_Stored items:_
(* ===== verification/TimerPrint.v ===== *)
(** * Printing timer definitions: crinitSPrintTimerDef() and crinitPrintTimerDef() of src/timer.c

    The text of a definition, and that it fits into the array of the caller for every
    value of the fields. *)

From Stdlib Require Import ZArith Lia Bool List String Ascii.
From stdpp Require Import base list strings.
From S2P Require Import Prelude Timer ConfConv.

Open Scope Z_scope.
Open Scope crinit_scope.

#[local] Arguments String.append : simpl nomatch.

(** ** Formats *)

Fixpoint zeros (n : nat) : string := match n with O => EmptyString | S n => String "0" (zeros n) end.

(** %0<w>d *)
Definition fmt_d (w : nat) (n : Z) : string :=
  if n <? 0 then let s := print_dec (- n) in String "-" (zeros (w - 1 - String.length s) +:+ s)
  else let s := print_dec n in zeros (w - String.length s) +:+ s.

(** A field with one value or with two. *)
Definition fmt_range (f : Z → string) (r : range) : string :=
  if r.1 =? r.2 then f r.1 else f r.1 +:+ ".." +:+ f r.2.

(** ** The functions *)

Definition crinitSPrintTimerDef (td : crinitTimerDef) : string :=
  let day k name := if Z.land (wDay td) (Z.shiftl 1 k) =? 0 then "_  "%string else name in
  fmt_range (fmt_d 4) (years td) +:+ "-" +:+
  fmt_range crinitMonthToStr (month td) +:+ "-" +:+
  fmt_range (fmt_d 2) (days td) +:+ " " +:+
  fmt_range (fmt_d 2) (hours td) +:+ ":" +:+
  fmt_range (fmt_d 2) (minutes td) +:+ ":" +:+
  fmt_range (fmt_d 2) (seconds td) +:+ " " +:+
  (if (timezone td).1 <? 0 then "-" else "+") +:+ fmt_d 2 (Z.abs (timezone td).1) +:+ fmt_d 2 (timezone td).2 +:+ " " +:+
  "|" +:+ day 0 "Mon" +:+ " " +:+ day 1 "Tue" +:+ " " +:+ day 2 "Wed" +:+ " " +:+ day 3 "Thu" +:+ " " +:+
  day 4 "Fri" +:+ " " +:+ day 5 "Sat" +:+ " " +:+ day 6 "Sun" +:+ "|".

(** The message; [None] if the text and its terminator do not fit into the array. *)
Definition crinitPrintTimerDef (td : crinitTimerDef) : option string :=
  let s := crinitSPrintTimerDef td in
  if (String.length s <? 100)%nat then Some ("@timer:" +:+ s) else None.

(** ** Lengths *)

Definition text_le (k : nat) (s : string) : Prop := (String.length s ≤ k)%nat.

Lemma text_le_app a b s t : text_le a s → text_le b t → text_le (a + b) (s +:+ t).
Proof. unfold text_le. rewrite string_length_app. lia. Qed.

Lemma dec_go_length fuel k n acc :
  0 ≤ n < 10 ^ Z.of_nat (S k) → (String.length (dec_go fuel n acc) ≤ String.length acc + S k)%nat.
Proof.
  revert k n acc. induction fuel as [|fuel IH]; intros k n acc Hn; cbn [dec_go]; [lia|].
  destruct (Z.ltb_spec n 10); [cbn; lia|]. destruct k as [|k]; [cbn in Hn; lia|].
  etransitivity; [apply (IH k)|cbn; lia]. rewrite (Nat2Z.inj_succ (S k)), Z.pow_succ_r in Hn by lia.
  split; [apply Z.div_pos; lia|]. apply Z.div_lt_upper_bound; lia.
Qed.

Lemma print_dec_length k n : 0 ≤ n < 10 ^ Z.of_nat (S k) → text_le (S k) (print_dec n).
Proof.
  intros Hn. unfold print_dec, text_le. rewrite (proj2 (Z.ltb_ge _ _)) by lia. by apply (dec_go_length _ k).
Qed.

Lemma zeros_length n : String.length (zeros n) = n.
Proof. induction n as [|n IH]; cbn; congruence. Qed.

Lemma fmt_d_length w k n : 0 ≤ n < 10 ^ Z.of_nat (S k) → (w ≤ S k)%nat → text_le (S k) (fmt_d w n).
Proof.
  intros Hn Hw. unfold fmt_d. rewrite (proj2 (Z.ltb_ge _ _)) by lia. pose proof (print_dec_length k n Hn) as Hp.
  unfold text_le in *. rewrite string_length_app, zeros_length. lia.
Qed.

Lemma fmt_d_signed w k n : - 10 ^ Z.of_nat (S k) < n < 10 ^ Z.of_nat (S k) → (w ≤ S (S k))%nat → text_le (S (S k)) (fmt_d w n).
Proof.
  intros Hn Hw. destruct (Z.lt_ge_cases n 0) as [H|H].
  - unfold fmt_d. rewrite (proj2 (Z.ltb_lt _ _)) by lia. pose proof (print_dec_length k (- n) ltac:(lia)) as Hp.
    unfold text_le in *. cbn [String.length]. rewrite string_length_app, zeros_length. lia.
  - unfold fmt_d. rewrite (proj2 (Z.ltb_ge _ _)) by lia. pose proof (print_dec_length k n ltac:(lia)) as Hp.
    unfold text_le in *. rewrite string_length_app, zeros_length. lia.
Qed.

Lemma fmt_range_length f k r : text_le k (f r.1) → text_le k (f r.2) → text_le (k + (2 + k)) (fmt_range f r).
Proof.
  intros H1 H2. unfold fmt_range. case_match; [unfold text_le in *; lia|].
  apply text_le_app; [done|]. by apply text_le_app; [unfold text_le; cbn; lia|].
Qed.

Lemma month_length m : text_le 3 (crinitMonthToStr m).
Proof.
  unfold crinitMonthToStr, text_le. destruct (Z.to_nat m) as [|n]; [cbn; lia|].
  do 12 (destruct n as [|n]; [cbn; lia|]). destruct n; cbn; lia.
Qed.

(** The fields as machine integers: uint16_t, uint8_t and int8_t. *)
Definition machine_def (td : crinitTimerDef) : Prop :=
  within 0 65535 (years td) ∧ within 0 255 (month td) ∧ within 0 255 (days td) ∧ within 0 255 (hours td) ∧
  within 0 255 (minutes td) ∧ within 0 255 (seconds td) ∧ within (-128) 127 (timezone td).

(** The text of a definition fits into the array of crinitPrintTimerDef() whatever the
    values of its fields are. *)
Theorem crinitPrintTimerDef_fits td : machine_def td → is_Some (crinitPrintTimerDef td).
Proof.
  intros (Hy & _ & Hd & Hh & Hm & Hs & Hz). unfold crinitPrintTimerDef.
  assert (text_le 99 (crinitSPrintTimerDef td)) as Hlen.
  { assert (∀ (b : bool) s t, text_le 3 s → text_le 3 t → text_le 3 (if b then s else t)) as Hif by (by intros []).
    assert (∀ r, within 0 255 r → text_le (3 + (2 + 3)) (fmt_range (fmt_d 2) r)) as Hr.
    { intros r [H1 H2]. apply fmt_range_length; apply fmt_d_length; cbn; lia. }
    unfold crinitSPrintTimerDef.
    eapply (Nat.le_trans _ (12 + (1 + (8 + (1 + (8 + (1 + (8 + (1 + (8 + (1 + (8 + (1 + (1 + (3 + (4 + (1 + (1 + (3 + (1 + (3 + (1 + (3 + (1 + (3 + (1 + (3 + (1 + (3 + (1 + (3 + 1))))))))))))))))))))))))))))))).
    2: lia.
    repeat (apply text_le_app; [|]); try (apply Hr; done); try (apply Hif; unfold text_le; cbn; lia); try (unfold text_le; cbn; lia).
    - destruct Hy as [H1 H2]. apply (fmt_range_length _ 5); apply fmt_d_length; cbn; lia.
    - apply (fmt_range_length _ 3); apply month_length.
    - unfold text_le. case_match; cbn; lia.
    - destruct Hz as [H1 _]. apply (fmt_d_length 2 2); cbn; lia.
    - destruct Hz as [_ H2]. apply (fmt_d_signed 2 2); cbn; lia. }
  rewrite (proj2 (Nat.ltb_lt _ _)) by (unfold text_le in Hlen; lia). by eexists.
Qed.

_Work instructions:_ What the exercise needs is every record again, word for word.

_Written response:_
(* ===== verification/TimerPrint.v ===== *)
(** * Printing timer definitions: crinitSPrintTimerDef() and crinitPrintTimerDef() of src/timer.c

    The text of a definition, and that it fits into the array of the caller for every
    value of the fields. *)

From Stdlib Require Import ZArith Lia Bool List String Ascii.
From stdpp Require Import base list strings.
From S2P Require Import Prelude Timer ConfConv.

Open Scope Z_scope.
Open Scope crinit_scope.

#[local] Arguments String.append : simpl nomatch.

(** ** Formats *)

Fixpoint zeros (n : nat) : string := match n with O => EmptyString | S n => String "0" (zeros n) end.

(** %0<w>d *)
Definition fmt_d (w : nat) (n : Z) : string :=
  if n <? 0 then let s := print_dec (- n) in String "-" (zeros (w - 1 - String.length s) +:+ s)
  else let s := print_dec n in zeros (w - String.length s) +:+ s.

(** A field with one value or with two. *)
Definition fmt_range (f : Z → string) (r : range) : string :=
  if r.1 =? r.2 then f r.1 else f r.1 +:+ ".." +:+ f r.2.

(** ** The functions *)

Definition crinitSPrintTimerDef (td : crinitTimerDef) : string :=
  let day k name := if Z.land (wDay td) (Z.shiftl 1 k) =? 0 then "_  "%string else name in
  fmt_range (fmt_d 4) (years td) +:+ "-" +:+
  fmt_range crinitMonthToStr (month td) +:+ "-" +:+
  fmt_range (fmt_d 2) (days td) +:+ " " +:+
  fmt_range (fmt_d 2) (hours td) +:+ ":" +:+
  fmt_range (fmt_d 2) (minutes td) +:+ ":" +:+
  fmt_range (fmt_d 2) (seconds td) +:+ " " +:+
  (if (timezone td).1 <? 0 then "-" else "+") +:+ fmt_d 2 (Z.abs (timezone td).1) +:+ fmt_d 2 (timezone td).2 +:+ " " +:+
  "|" +:+ day 0 "Mon" +:+ " " +:+ day 1 "Tue" +:+ " " +:+ day 2 "Wed" +:+ " " +:+ day 3 "Thu" +:+ " " +:+
  day 4 "Fri" +:+ " " +:+ day 5 "Sat" +:+ " " +:+ day 6 "Sun" +:+ "|".

(** The message; [None] if the text and its terminator do not fit into the array. *)
Definition crinitPrintTimerDef (td : crinitTimerDef) : option string :=
  let s := crinitSPrintTimerDef td in
  if (String.length s <? 100)%nat then Some ("@timer:" +:+ s) else None.

(** ** Lengths *)

Definition text_le (k : nat) (s : string) : Prop := (String.length s ≤ k)%nat.

Lemma text_le_app a b s t : text_le a s → text_le b t → text_le (a + b) (s +:+ t).
Proof. unfold text_le. rewrite string_length_app. lia. Qed.

Lemma dec_go_length fuel k n acc :
  0 ≤ n < 10 ^ Z.of_nat (S k) → (String.length (dec_go fuel n acc) ≤ String.length acc + S k)%nat.
Proof.
  revert k n acc. induction fuel as [|fuel IH]; intros k n acc Hn; cbn [dec_go]; [lia|].
  destruct (Z.ltb_spec n 10); [cbn; lia|]. destruct k as [|k]; [cbn in Hn; lia|].
  etransitivity; [apply (IH k)|cbn; lia]. rewrite (Nat2Z.inj_succ (S k)), Z.pow_succ_r in Hn by lia.
  split; [apply Z.div_pos; lia|]. apply Z.div_lt_upper_bound; lia.
Qed.

Lemma print_dec_length k n : 0 ≤ n < 10 ^ Z.of_nat (S k) → text_le (S k) (print_dec n).
Proof.
  intros Hn. unfold print_dec, text_le. rewrite (proj2 (Z.ltb_ge _ _)) by lia. by apply (dec_go_length _ k).
Qed.

Lemma zeros_length n : String.length (zeros n) = n.
Proof. induction n as [|n IH]; cbn; congruence. Qed.

Lemma fmt_d_length w k n : 0 ≤ n < 10 ^ Z.of_nat (S k) → (w ≤ S k)%nat → text_le (S k) (fmt_d w n).
Proof.
  intros Hn Hw. unfold fmt_d. rewrite (proj2 (Z.ltb_ge _ _)) by lia. pose proof (print_dec_length k n Hn) as Hp.
  unfold text_le in *. rewrite string_length_app, zeros_length. lia.
Qed.

Lemma fmt_d_signed w k n : - 10 ^ Z.of_nat (S k) < n < 10 ^ Z.of_nat (S k) → (w ≤ S (S k))%nat → text_le (S (S k)) (fmt_d w n).
Proof.
  intros Hn Hw. destruct (Z.lt_ge_cases n 0) as [H|H].
  - unfold fmt_d. rewrite (proj2 (Z.ltb_lt _ _)) by lia. pose proof (print_dec_length k (- n) ltac:(lia)) as Hp.
    unfold text_le in *. cbn [String.length]. rewrite string_length_app, zeros_length. lia.
  - unfold fmt_d. rewrite (proj2 (Z.ltb_ge _ _)) by lia. pose proof (print_dec_length k n ltac:(lia)) as Hp.
    unfold text_le in *. rewrite string_length_app, zeros_length. lia.
Qed.

Lemma fmt_range_length f k r : text_le k (f r.1) → text_le k (f r.2) → text_le (k + (2 + k)) (fmt_range f r).
Proof.
  intros H1 H2. unfold fmt_range. case_match; [unfold text_le in *; lia|].
  apply text_le_app; [done|]. by apply text_le_app; [unfold text_le; cbn; lia|].
Qed.

Lemma month_length m : text_le 3 (crinitMonthToStr m).
Proof.
  unfold crinitMonthToStr, text_le. destruct (Z.to_nat m) as [|n]; [cbn; lia|].
  do 12 (destruct n as [|n]; [cbn; lia|]). destruct n; cbn; lia.
Qed.

(** The fields as machine integers: uint16_t, uint8_t and int8_t. *)
Definition machine_def (td : crinitTimerDef) : Prop :=
  within 0 65535 (years td) ∧ within 0 255 (month td) ∧ within 0 255 (days td) ∧ within 0 255 (hours td) ∧
  within 0 255 (minutes td) ∧ within 0 255 (seconds td) ∧ within (-128) 127 (timezone td).

(** The text of a definition fits into the array of crinitPrintTimerDef() whatever the
    values of its fields are. *)
Theorem crinitPrintTimerDef_fits td : machine_def td → is_Some (crinitPrintTimerDef td).
Proof.
  intros (Hy & _ & Hd & Hh & Hm & Hs & Hz). unfold crinitPrintTimerDef.
  assert (text_le 99 (crinitSPrintTimerDef td)) as Hlen.
  { assert (∀ (b : bool) s t, text_le 3 s → text_le 3 t → text_le 3 (if b then s else t)) as Hif by (by intros []).
    assert (∀ r, within 0 255 r → text_le (3 + (2 + 3)) (fmt_range (fmt_d 2) r)) as Hr.
    { intros r [H1 H2]. apply fmt_range_length; apply fmt_d_length; cbn; lia. }
    unfold crinitSPrintTimerDef.
    eapply (Nat.le_trans _ (12 + (1 + (8 + (1 + (8 + (1 + (8 + (1 + (8 + (1 + (8 + (1 + (1 + (3 + (4 + (1 + (1 + (3 + (1 + (3 + (1 + (3 + (1 + (3 + (1 + (3 + (1 + (3 + (1 + (3 + 1))))))))))))))))))))))))))))))).
    2: lia.
    repeat (apply text_le_app; [|]); try (apply Hr; done); try (apply Hif; unfold text_le; cbn; lia); try (unfold text_le; cbn; lia).
    - destruct Hy as [H1 H2]. apply (fmt_range_length _ 5); apply fmt_d_length; cbn; lia.
    - apply (fmt_range_length _ 3); apply month_length.
    - unfold text_le. case_match; cbn; lia.
    - destruct Hz as [H1 _]. apply (fmt_d_length 2 2); cbn; lia.
    - destruct Hz as [_ H2]. apply (fmt_d_signed 2 2); cbn; lia. }
  rewrite (proj2 (Nat.ltb_lt _ _)) by (unfold text_le in Hlen; lia). by eexists.
Qed.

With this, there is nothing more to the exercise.